In the application, after the robot 1 obtains a cooperation instruction, a target object to be followed by the robot 1 is determined; identifying the target object from a scene captured by the robot in real time; therefore, the robot 1 is controlled to move to the target object according to the corresponding moving path based on the cooperation instruction. Compared with the prior robot following technology, the robot following method and device can accurately lock the target object in the natural environment with real-time change and more interference factors and effectively track the target object, so that the accuracy of robot following is improved, and the technical problem that the current robot follows the wrong target or loses the target frequently is solved. Meanwhile, the robot is controlled to move to the target object according to the corresponding moving path based on the cooperation instruction, and formation movement of mutual cooperation of a plurality of robots can be realized on the whole.

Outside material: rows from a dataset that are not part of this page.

(** * FishIdentifier: the result-interpretation pipeline of
    [src/components/FishIdentifier.tsx]

    A shallow embedding of the component's handlers.  A JavaScript string
    is modelled as the [string] of its UTF-8 bytes: cutting at U+0020 and
    searching for an ASCII word give the same pieces and the same answers
    on the bytes as on the UTF-16 code units.  [undefined] and [null] are
    [None], the [number] type is the kernel's binary64 floats, and the
    React state cells are a record threaded through a small
    exception/state/log monad.  Lower-casing is the host's and is kept as
    a parameter. *)

From Stdlib Require Import String Ascii List Bool Arith Lia.
From Stdlib Require Import ZArith Floats.
Import ListNotations.

Set Warnings "-inexact-float".

Local Open Scope string_scope.
Local Open Scope list_scope.
Local Open Scope bool_scope.

(** ** JavaScript string and array primitives used by the component *)

Module JS.

(** [s.startsWith(p)] *)
Fixpoint startsWith (p s : string) : bool :=
  match p, s with
  | EmptyString, _ => true
  | String _ _, EmptyString => false
  | String a p', String b s' => Ascii.eqb a b && startsWith p' s'
  end.

(** [s.includes(p)]: [p] occurs at some offset of [s]. *)
Fixpoint includes (p s : string) : bool :=
  startsWith p s ||
  match s with
  | EmptyString => false
  | String _ s' => includes p s'
  end.

(** Splitting at every code unit selected by [sep]; the pieces between two
    separators are kept even when they are empty, and the empty string
    yields one empty piece, as [String.prototype.split] does for a
    non-empty separator. *)
Fixpoint splitBy (sep : ascii -> bool) (s : string) : list string :=
  match s with
  | EmptyString => [EmptyString]
  | String c s' =>
      if sep c then EmptyString :: splitBy sep s'
      else match splitBy sep s' with
           | w :: ws => String c w :: ws
           | [] => [String c EmptyString]
           end
  end.

Definition isSpace (c : ascii) : bool := Ascii.eqb c " "%char.

(** [s.split(' ')] *)
Definition split_space (s : string) : list string := splitBy isSpace s.

(** [a[i]]: reading an index that is out of range gives [undefined]. *)
Definition index {A : Type} (a : list A) (i : nat) : option A := nth_error a i.

(** A value interpolated in a template literal: [undefined] prints as the
    word itself. *)
Definition interpolate (v : option string) : string :=
  match v with
  | Some s => s
  | None => "undefined"
  end.

(** [a.slice(b, e)] for indices [0 <= b], [0 <= e]. *)
Definition slice {A : Type} (b e : nat) (a : list A) : list A :=
  firstn (e - b) (skipn b a).

(** [a.every(p)] *)
Definition every {A : Type} (p : A -> bool) (a : list A) : bool := forallb p a.
(** X15.  In top-level mode with a (non-zero) parent and without
    [best_match], every element of the result has that parent:
    [elem.parent == parent] in [find_elements],
    [handleprops.parent(win) == parent] in [find_windows]. *)
Theorem parent_restricts_top_level (P : Platform) :
  (forall kw p result,
      handle kw = None -> best_match kw = None ->
      Py.default true (top_level_only kw) = true ->
      element_parent P kw = Some p ->
      outcome (find_elements P kw) = Return result ->
      forall elem, In elem result -> has_parent P p elem = true) /\
  (forall kw p result,
      handle kw = None -> best_match kw = None ->
      Py.default true (top_level_only kw) = true ->
      window_parent kw = Some p ->
      outcome (find_windows P kw) = Return result ->
      forall x, In x result ->
                exists win, x = NativeElementInfo P win /\
                            handleprops_parent P win = p).
Proof.
  split; intros kw p result Hh Hb Ht Hp H x Hx.
  - assert (Ha : outcome (acquire_elements P kw)
                 = Return (Population
                             (filter (has_parent P p)
                                     (map (fun handle => UIAElementInfo P (Some handle))
                                          (EnumWindows P))))).
    { unfold acquire_elements. rewrite Ht, Hp. reflexivity. }
    apply (result_in_acquired_elements P kw _ result Hh Hb Ha H) in Hx.
    apply filter_In in Hx. tauto.
  - assert (Ha : outcome (acquire_windows P kw)
                 = Return (Population
                             (filter (fun win => handleprops_parent P win =? p)
                                     (EnumWindows P)))).
    { unfold acquire_windows. rewrite Ht, Hp. reflexivity. }
    destruct (result_in_acquired_windows P kw _ result Hh Hb Ha H)
      as [ws [-> Hws]].
    apply in_map_iff in Hx. destruct Hx as [win [<- Hw]].
    exists win. split; [reflexivity |].
    apply Hws in Hw. apply filter_In in Hw. destruct Hw as [_ Hw].
    now apply Z.eqb_eq in Hw.
Qed.

Lemma parent_restricts_top_level_witness :
  outcome (find_elements (enumerating [100; 101; 102; 200] Desk.uia)
             (with_parent (Some (ParentHandle 100)) Desk.call))
  = Return [Some 101; Some 102]
  /\ has_parent (enumerating [100; 101; 102; 200] Desk.uia) (Some 100) (Some 102)
     = true.
Proof.
  split; [reflexivity |].
  apply (proj1 (parent_restricts_top_level
                  (enumerating [100; 101; 102; 200] Desk.uia))
               (with_parent (Some (ParentHandle 100)) Desk.call)
               (Some 100) [Some 101; Some 102]
               eq_refl eq_refl eq_refl eq_refl eq_refl (Some 102)).
  right. left. reflexivity.
Defined.
(** * The quota-aware YouTube Data API client (services/youtubeService.ts)

    A shallow embedding of the service module: the credential pool with its
    rotation cursor, the quota ledger, the request router [fetchYouTubeAPI],
    the key validator and the aggregate fetchers built on the router.

    Conventions of the embedding.
    - The module-level variables of the service ([apiKeys], [currentKeyIndex],
      [sessionQuotaUsed], the two single-slot callbacks) are the fields of
      [State]; every function of the service is a state transformer.
    - An [async] function that can reject is a computation in the monad
      [M A := State -> (exn + A) * State]; a rejection is [inl].
    - [fetch] is an oracle of the outside world: it maps the number of
      requests issued so far and the request to the response.  Every request
      handed to [fetch] is appended to the [requests] trace of the state.
    - JavaScript numbers that count quota units are integers ([Z]); an
      optional property ([dailyUsage?: number]) is an [option].
    - Response payloads are typed after the shapes the service reads: an
      object that may be missing is an [option], and reading a property of a
      missing object is the [TypeError] that JavaScript throws.  Identifiers
      and the other leaves of a payload are strings, as the platform
      documents them and as [types.ts] declares them.
    - The state carries two ghost traces that the source does not have:
      [attempts], the key index of every pass through the [try] block of the
      router, and [routerCalls], the invocations of [fetchYouTubeAPI].  No
      function of the service reads them.
    - A function of the service in [M] is the call with nothing else in
      flight.  Where the service itself has two calls in flight, under the
      [Promise.all] of [getChannelStats], the two calls are modelled at their
      [await] points (module [InFlight]); the order in which their responses
      arrive is an oracle of the outside world ([arrival]).  What a call
      of the router does while the application has other calls in flight
      is stated with [InFlight.among].
    - [console] output is not part of the model. *)

From Stdlib Require Import ZArith Lia Ascii.
From stdpp Require Import base list strings gmap pretty.

Open Scope Z_scope.

(** ** JavaScript helpers *)

(** [a || b] on an optional string: the empty string is falsy. *)
Definition str_or (a : option string) (b : string) : string :=
  match a with
  | Some s => if decide (s = "") then b else s
  | None => b
  end.

(** [n || 0] on an optional number. *)
Definition num_or0 (n : option Z) : Z :=
  match n with Some z => z | None => 0 end.

(** [Boolean(s)] on an optional string. *)
Definition truthy (a : option string) : bool :=
  match a with
  | Some s => if decide (s = "") then false else true
  | None => false
  end.

(** White space of [String.prototype.trim], on the 8-bit code units. *)
Definition is_space (c : ascii) : bool :=
  let n := nat_of_ascii c in
  ((9 <=? n) && (n <=? 13))%nat || (n =? 32)%nat || (n =? 160)%nat.

Fixpoint trim_start (s : string) : string :=
  match s with
  | EmptyString => EmptyString
  | String c r => if is_space c then trim_start r else s
  end.

Definition trim (s : string) : string :=
  String.rev (trim_start (String.rev (trim_start s))).

(** [{ ...params, key: v }]: an own property keeps its position. *)
Fixpoint obj_set (k v : string) (o : list (string * string)) : list (string * string) :=
  match o with
  | [] => [(k, v)]
  | (k', v') :: r => if decide (k' = k) then (k, v) :: r else (k', v') :: obj_set k v r
  end.

(** ** types.ts *)

Inductive KeyStatus := valid | invalid | checking | quota_exceeded | unknown.

Global Instance KeyStatus_eq_dec : EqDecision KeyStatus.
Proof. solve_decision. Defined.

Module ApiKey.
Record t := mk {
  value : string;
  status : KeyStatus;
  error : option string;
  dailyUsage : option Z;
  lastUsedDate : option string
}.
Definition with_dailyUsage (k : t) (u : option Z) : t :=
  mk (value k) (status k) (error k) u (lastUsedDate k).
End ApiKey.

Module VideoStat.
Record t := mk {
  id : string;
  publishedAt : string;
  title : string;
  description : string;
  thumbnailUrl : string;
  viewCount : string;
  likeCount : string;
  commentCount : string
}.
End VideoStat.

Record DailyMetric := mkDailyMetric {
  date : string;
  timestamp : Z;
  dm_subscriberCount : string;
  dm_viewCount : string;
  dm_videoCount : string
}.

Module ChannelStats.
Inductive Status := active | terminated | error.
Record t := mk {
  id : string;
  title : string;
  description : string;
  customUrl : string;
  publishedAt : string;
  thumbnailUrl : string;
  subscriberCount : string;
  videoCount : string;
  viewCount : string;
  uploadsPlaylistId : string;
  history : option (list DailyMetric);
  newestVideo : option VideoStat.t;
  oldestVideo : option VideoStat.t;
  status : option Status
}.
End ChannelStats.

(** ** The outside world *)

(** A thrown value; the service reads only its [message]. *)
Inductive exn := Error (message : string).

Definition message (e : exn) : string := let 'Error m := e in m.

Record Request := mkRequest {
  endpoint : string;                  (* path segment after API_BASE_URL *)
  query : list (string * string)      (* URLSearchParams, in order *)
}.

(** The error body of a non-OK response, as far as the service reads it:
    [errorData.error?.errors?.[0]?.reason] and [errorData.error?.message]. *)
Record ErrorObject := mkErrorObject {
  errors0_reason : option string;
  error_message : option string
}.

Inductive ErrorData :=
| JsonNull                                   (* the body is the JSON text null *)
| JsonObject (error : option ErrorObject).

(** What [response.json()] settles to. *)
Inductive Parsed (A : Type) :=
| SyntaxError (msg : string)                 (* the promise rejects *)
| Json (a : A).
Arguments SyntaxError {A} msg.
Arguments Json {A} a.

(** What [fetch(url)] settles to. *)
Inductive Response (A : Type) :=
| FetchRejected (msg : string)               (* "Failed to fetch" *)
| HttpOk (body : Parsed A)                   (* response.ok *)
| HttpError (status : Z) (body : Parsed ErrorData).
Arguments FetchRejected {A} msg.
Arguments HttpOk {A} body.
Arguments HttpError {A} status body.

Definition Fetch (A : Type) := nat -> Request -> Response A.

Definition TypeError_null : exn :=
  Error "Cannot read properties of null (reading 'error')".
Definition TypeError_undefined : exn :=
  Error "Cannot read properties of undefined".

(** ** Module state *)

Record Quota := mkQuota { session : Z; daily : Z }.

Record State := mkState {
  apiKeys : list ApiKey.t;
  currentKeyIndex : nat;
  sessionQuotaUsed : Z;
  onQuotaChangeCallback : bool;        (* a callback is registered *)
  onKeyIndexChangeCallback : bool;
  (* what the collaborators have seen, oldest first *)
  quotaEvents : list Quota;            (* arguments of onQuotaChangeCallback *)
  keyIndexEvents : list nat;           (* arguments of onKeyIndexChangeCallback *)
  dbSyncs : list (string * Z);         (* api_keys updates: key_value, daily_usage *)
  requests : list Request;             (* every fetch issued *)
  attempts : list nat;                 (* ghost: the key index of every pass
                                          through the try block of the router *)
  routerCalls : list (string * list (string * string))
                                       (* ghost: invocations of fetchYouTubeAPI *)
}.

Definition set_apiKeys (ks : list ApiKey.t) (s : State) : State :=
  mkState ks (currentKeyIndex s) (sessionQuotaUsed s) (onQuotaChangeCallback s)
    (onKeyIndexChangeCallback s) (quotaEvents s) (keyIndexEvents s) (dbSyncs s)
    (requests s) (attempts s) (routerCalls s).

Definition set_currentKeyIndex (i : nat) (s : State) : State :=
  mkState (apiKeys s) i (sessionQuotaUsed s) (onQuotaChangeCallback s)
    (onKeyIndexChangeCallback s) (quotaEvents s) (keyIndexEvents s) (dbSyncs s)
    (requests s) (attempts s) (routerCalls s).

Definition set_sessionQuotaUsed (q : Z) (s : State) : State :=
  mkState (apiKeys s) (currentKeyIndex s) q (onQuotaChangeCallback s)
    (onKeyIndexChangeCallback s) (quotaEvents s) (keyIndexEvents s) (dbSyncs s)
    (requests s) (attempts s) (routerCalls s).

Definition push_quotaEvent (q : Quota) (s : State) : State :=
  mkState (apiKeys s) (currentKeyIndex s) (sessionQuotaUsed s) (onQuotaChangeCallback s)
    (onKeyIndexChangeCallback s) (quotaEvents s ++ [q]) (keyIndexEvents s) (dbSyncs s)
    (requests s) (attempts s) (routerCalls s).

Definition push_keyIndexEvent (i : nat) (s : State) : State :=
  mkState (apiKeys s) (currentKeyIndex s) (sessionQuotaUsed s) (onQuotaChangeCallback s)
    (onKeyIndexChangeCallback s) (quotaEvents s) (keyIndexEvents s ++ [i]) (dbSyncs s)
    (requests s) (attempts s) (routerCalls s).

In one implementation, thefourth device 41 of the network device 1 may provide a first cooperation instruction to the first robot, wherein the first robot controls the first robot to move to the target object or the destination location according to the corresponding movement path based on the first cooperation instruction; then, a second cooperation instruction is provided for a second robot, wherein the second robot controls the second robot to follow the first robot according to a corresponding movement path based on the second cooperation instruction. Further, in one implementation, the formation status between the second robot and the first robot is matched with the formation status information of the multiple robots in the cooperative instruction, and the relative distance between the second robot and the first robot is included in a preset relative distance range threshold. Here, the first robot and the second robot may both correspond to different robots 1, and in one implementation, the same multi-robot cooperation task may be cooperatively executed by one or more first robots and one or more second robots. In one implementation, the first and second collaboration instructions may be the same or different.
It will be evident to those skilled in the art that the present application is not limited to the details of the foregoing illustrative embodiments, and that the present application may be embodied in other specific forms without departing from the spirit or essential attributes thereof. The present embodiments are therefore to be considered in all respects as illustrative and not restrictive, the scope of the application being indicated by the appended claims rather than by the foregoing description, and all changes which come within the meaning and range of equivalency of the claims are therefore intended to be embraced therein. Any reference sign in a claim should not be construed as limiting the claim concerned. Furthermore, it is obvious that the word "comprising" does not exclude other elements or steps, and the singular does not exclude the plural. A plurality of units or means recited in the apparatus claims may also be implemented by one unit or means in software or hardware. The terms first, second, etc. are used to denote names, but not any particular order.